3. security-audit - Security Validation

   • Dependency vulnerability scanning with yarn audit
   • Custom security checks via yarn security:audit
   • License compliance checking
   • Hardcoded secrets detection

Key Features:

• Fast Failure: Backend TypeScript errors block the pipeline
• Informational Checks: Frontend TypeScript and lint errors are shown but don't block
• Security Focus: Automated security scanning on every PR
• Yarn Workspace Support: Proper monorepo handling
• Path-based Optimization: Only runs when relevant files change

• Type Safety: Prevents deployment of code with backend TypeScript errors
• Code Quality: Enforces consistent linting standards
• Vulnerability Detection: Automatic security audit on code changes
• Dependency Safety: Monitors for vulnerable dependencies

• Environment Variable Validation: Ensures no hardcoded secrets
• License Compliance: Validates dependency licenses
• Security Policy Alignment: Automated checks align with project security policies

The workflow is triggered by changes to:

• backend/**/*.ts - Backend TypeScript files
• frontend/**/*.tsx - Frontend TypeScript/React files
• **/package.json - Package dependency files
• **/tsconfig.json - TypeScript configuration files
• yarn.lock - Dependency lock file

The workflow runs automatically on pull requests.
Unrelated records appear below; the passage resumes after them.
(* ===== verification/CommandsProps.v ===== *)
(** * The interactive test node: what its commands achieve

    The loop of the shell: when it returns, and that it never does when the
    input ends without [exit]. *)

From Stdlib Require Import Ascii.
From stdpp Require Import strings.
From S2P Require Import Prelude CppStd CppString Identity Types ToolEnv SharedResponse Commands.
From S2P Require Import CommandsFacts.

Section shell.
Context `{AT : AddressText} `{CO : !CryptoOps} `{EO : !EndpointOps} `{KO : !KeyOps}.
Context `{GO : !GenericNodeOps} `{TO : !ToolOps} `{FO : !FileOps} `{AO : !ArrivalOps}.
Implicit Types (c : Commands) (s : Shell).

(** ** The loop of the shell *)

(** The line that ends the session. *)
Definition is_exit (cmdline : std_string) : bool :=
  bool_decide (head (tokenize cmdline) = Some (lit "exit")).

(** Between two commands. *)
Definition idle s : Prop := posted (world s) = 0 ∧ result_arrived_ (commands s) = false.

Definition prompted s : Shell := on_world (add_lines [[Txt "Enter command > "]]) s.
Definition resumed s : Shell :=
  on_commands (set_result_arrived false) (on_world (set_posted (pred (posted (world s)))) s).

(** The commands of [lines], each of which returns. *)
Inductive processed : Shell → list std_string → Shell → Prop :=
  | processed_nil s : processed s [] s
  | processed_cons s cmdline s1 lines s2 :
      ProcessCommand cmdline (prompted s) = (Ok (Some tt), s1) →
      processed (resumed s1) lines s2 →
      processed s (cmdline :: lines) s2.

Lemma command_of_Exit cmd : command_of cmd = Some Exit ↔ cmd = lit "exit".
Proof.
  split; [|by intros ->]. unfold command_of. intros ([name command] & Hf & Hc)%fmap_Some.
  apply List.find_some in Hf as [Hin Hname]. cbn in Hc. subst command.
  apply bool_decide_eq_true in Hname as ->.
  cbn in Hin. by repeat destruct Hin as [[= <-]|Hin].
Qed.

(** A command that returns has posted one task, left the flag of the loop for
    the task to set, and ended the session only if it is [exit]. *)
Lemma ProcessCommand_returns cmdline s s' :
  ProcessCommand cmdline s = (Ok (Some tt), s') →
  posted (world s') = S (posted (world s)) ∧
  result_arrived_ (commands s') = result_arrived_ (commands s) ∧
  finish_ (commands s') = is_exit cmdline || finish_ (commands s).
Proof.
  unfold ProcessCommand, is_exit. destruct cmdline as [|c0 cmdline].
  { intros [= <-]. done. }
  set (line := c0 :: cmdline). clearbody line.
  destruct (tokenize line) as [|cmd args]; cbn [head].
  { intros [= <-]. done. }
  destruct (command_of cmd) as [command|] eqn:Hc;
    intros (a & s1 & H1 & [= <-])%wbind_returns; cbn.
  - destruct (decide (command = Exit)) as [->|He].
    + apply command_of_Exit in Hc as ->. injection H1 as _ <-. by rewrite bool_decide_true.
    + rewrite bool_decide_false.
      2:{ intros [= ->]. by rewrite (proj2 (command_of_Exit _)) in Hc by done; injection Hc as <-. }
      destruct (stays_run_command command args He s) as [_ _ _ _ _ Ha Hf Hp].
      rewrite H1 in Ha, Hf, Hp. cbn in *. by rewrite Ha, Hf, Hp.
  - rewrite bool_decide_false.
    2:{ intros [= ->]. by rewrite (proj2 (command_of_Exit _)) in Hc. }
    injection H1 as _ <-. done.
Qed.

Lemma run_loop_step fuel input s s1 :
  idle s → finish_ (commands s) = false →
  ProcessCommand (default [] (head input)) (prompted s) = (Ok (Some tt), s1) →
  run_loop (S fuel) input s = run_loop fuel (tail input) (resumed s1) ∧
  idle (resumed s1) ∧
  finish_ (commands (resumed s1)) = is_exit (default [] (head input)).
Proof.
  intros [Hp Ha] Hf HP. destruct (ProcessCommand_returns _ _ _ HP) as (Hp1 & Ha1 & Hf1).
  cbn in Hp1, Ha1, Hf1. rewrite Hp in Hp1. rewrite Ha in Ha1. rewrite Hf, orb_false_r in Hf1.
  split; [|split; [split; cbn; [by rewrite Hp1|done]|done]].
  cbn [run_loop]. erewrite wbind_Ok by done. cbn beta. rewrite Hf.
  erewrite wbind_Ok by done. cbn beta. erewrite wbind_Ok by exact HP. cbn beta.
  assert (wait_result s1 = (Ok (Some tt), on_commands (set_result_arrived true) (on_world (set_posted 0) s1))) as Hw.
  { unfold wait_result. by rewrite Ha1, Hp1. }
  erewrite wbind_Ok by exact Hw. cbn beta. erewrite wbind_Ok by done. cbn beta.
  unfold resumed. by rewrite Hp1.
Qed.

Lemma ProcessCommand_exit cmdline s :
  is_exit cmdline = true → ∃ s1, ProcessCommand cmdline s = (Ok (Some tt), s1).
Proof.
  unfold is_exit. intros Hh%bool_decide_eq_true. unfold ProcessCommand.
  destruct cmdline as [|c0 cmdline]; [done|].
  destruct (tokenize (c0 :: cmdline)) as [|cmd args]; [done|]. injection Hh as ->.
  rewrite (proj2 (command_of_Exit _)) by done. by eexists.
Qed.

Lemma run_loop_processed s lines s' more fuel :
  processed s lines s' → idle s → finish_ (commands s) = false →
  Forall (λ l, is_exit l = false) lines →
  run_loop (length lines + fuel) (lines ++ more) s = run_loop fuel more s' ∧
  idle s' ∧ finish_ (commands s') = false.
Proof.
  induction 1 as [s|s cmdline s1 lines s2 HP Hr IH]; intros Hi Hf Hl; [done|].
  apply Forall_cons in Hl as [Hl1 Hl2].
  destruct (run_loop_step (length lines + fuel) ((cmdline :: lines) ++ more) s s1) as (Heq & Hi1 & Hf1);
    [done..|].
  cbn [app tail] in Heq. change (finish_ (commands (resumed s1)) = is_exit cmdline) in Hf1.
  rewrite Hl1 in Hf1.
  cbn [length Nat.add app]. rewrite Heq. by apply IH.
Qed.

Lemma run_loop_end_of_input fuel s :
  idle s → finish_ (commands s) = false → (run_loop fuel [] s).1 = Ok None.
Proof.
  revert s. induction fuel as [|fuel IH]; intros s Hi Hf; [done|].
  destruct (run_loop_step fuel [] s
    (on_world (λ w, set_posted (S (posted w)) w) (prompted s))) as (Heq & Hi1 & Hf1); [done..|].
  etrans; [exact (f_equal fst Heq)|]. by apply IH.
Qed.

Lemma run_loop_no_exit s lines s' fuel :
  processed s lines s' → idle s → finish_ (commands s) = false →
  Forall (λ l, is_exit l = false) lines → (run_loop fuel lines s).1 = Ok None.
Proof.
  intros HP. revert fuel. induction HP as [s|s cmdline s1 lines s2 HP Hr IH]; intros fuel Hi Hf Hl.
  { by apply run_loop_end_of_input. }
  destruct fuel as [|fuel]; [done|]. apply Forall_cons in Hl as [Hl1 Hl2].
  destruct (run_loop_step fuel (cmdline :: lines) s s1) as (-> & Hi1 & Hf1); [done..|].
  change (finish_ (commands (resumed s1)) = is_exit cmdline) in Hf1. rewrite Hl1 in Hf1. by apply IH.
Qed.

Lemma Join_returns s : ∃ s', Join s = (Ok tt, s').
Proof.
  assert (∀ result s, ∃ b s', network_status true result s = (Ok b, s')) as H1.
  { clear s. intros result s. unfold network_status.
    erewrite prog_bind_Ok by done. cbn beta zeta.
    destruct (_ <? _)%Z; [by do 2 eexists|]. destruct (_ && _); by do 2 eexists. }
  assert (∀ results s, ∃ s', network_statuses results s = (Ok tt, s')) as Hn.
  { clear s. induction results as [|result results IH]; intros s; cbn; [by eexists|].
    destruct (H1 result s) as (b & s1 & E). erewrite prog_bind_Ok by exact E. apply IH. }
  unfold Join. erewrite prog_bind_Ok by done. cbn beta zeta. case_match; [by eexists|].
  erewrite prog_bind_Ok by done. cbn beta.
  destruct (Hn (node_statuses_joining (demo_node_ (commands s)))
    (on_commands (set_node (node_Join (demo_node_ (commands s)))) s)) as [s1 E1].
  erewrite prog_bind_Ok by exact E1. cbn beta. erewrite prog_bind_Ok by done. cbn beta.
  case_match; [by eexists|].
  destruct (Hn (node_statuses_after (demo_node_ (commands s))) s1) as [s2 E2].
  erewrite prog_bind_Ok by exact E2. by eexists.
Qed.

(** Before the loop [Run] always gets to it. *)
Definition started s : Shell := (startup s).2.

Lemma Run_started fuel input s : Run fuel input s = run_loop fuel input (started s).
Proof.
  unfold Run, started. assert (∃ s', startup s = (Ok tt, s')) as [s' E].
  { unfold startup. erewrite prog_bind_Ok by done. cbn beta. erewrite prog_bind_Ok by done. cbn beta.
    case_match; [|by eexists]. erewrite prog_bind_Ok by done. apply Join_returns. }
  erewrite wbind_Ok by (apply run_Ok; exact E). by rewrite E.
Qed.

(** C31: The loop of the shell ends at [exit] and nowhere else: a session whose
    commands all return ends, whatever follows, when the line [exit] is typed
    (the wait for the result of a command never lasts), and goes on for ever
    when the input ends without it. *)
Theorem Run_ends_at_exit s lines s' :
  posted (world s) = 0 → result_arrived_ (commands s) = false → finish_ (commands s) = false →
  processed (started s) lines s' → Forall (λ l, is_exit l = false) lines →
  (∀ cmdline more fuel, is_exit cmdline = true → length lines + 2 ≤ fuel →
     (Run fuel (lines ++ cmdline :: more) s).1 = Ok (Some tt)) ∧
  (∀ fuel, (Run fuel lines s).1 = Ok None).
Proof.
  intros Hp Ha Hf HP Hl. destruct (stays_startup s) as [_ _ _ _ _ Ha' Hf' Hp'].
  assert (idle (started s)) as Hi by (split; unfold started; congruence).
  assert (finish_ (commands (started s)) = false) as Hfs by (unfold started; congruence).
  split.
  - intros cmdline more fuel He Hfuel. rewrite Run_started.
    replace fuel with (length lines + (S (S (fuel - length lines - 2)))) by lia.
    destruct (run_loop_processed _ _ _ (cmdline :: more) (S (S (fuel - length lines - 2))) HP Hi Hfs Hl)
      as (-> & Hi1 & Hf1).
    destruct (ProcessCommand_exit cmdline (prompted s') He) as [s1 HE].
    destruct (run_loop_step (S (fuel - length lines - 2)) (cmdline :: more) s' s1) as (-> & _ & Hf2);
      [done..|].
    change (finish_ (commands (resumed s1)) = is_exit cmdline) in Hf2. rewrite He in Hf2.
    cbn [run_loop]. erewrite wbind_Ok by done. cbn beta. by rewrite Hf2.
  - intros fuel. rewrite Run_started. by eapply run_loop_no_exit.
Qed.
End shell.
To manually test the commands locally:

# Backend TypeScript check (must pass)
yarn workspace backend tsc --noEmit

# Frontend TypeScript check (informational)
yarn workspace frontend tsc --noEmit

# Lint checks
yarn workspace backend lint
yarn workspace frontend lint

# Security audit
yarn security:audit

This CI workflow ensures code quality before deployment to Railway:

• Backend TypeScript errors prevent merging (and thus deployment)
• Security vulnerabilities are detected before reaching production
• Code quality standards are maintained across the codebase
• Environment variable security is validated

The workflow complements the Railway deployment pipeline documented in RAILWAY_DEPLOYMENT_FIX_SUMMARY.md.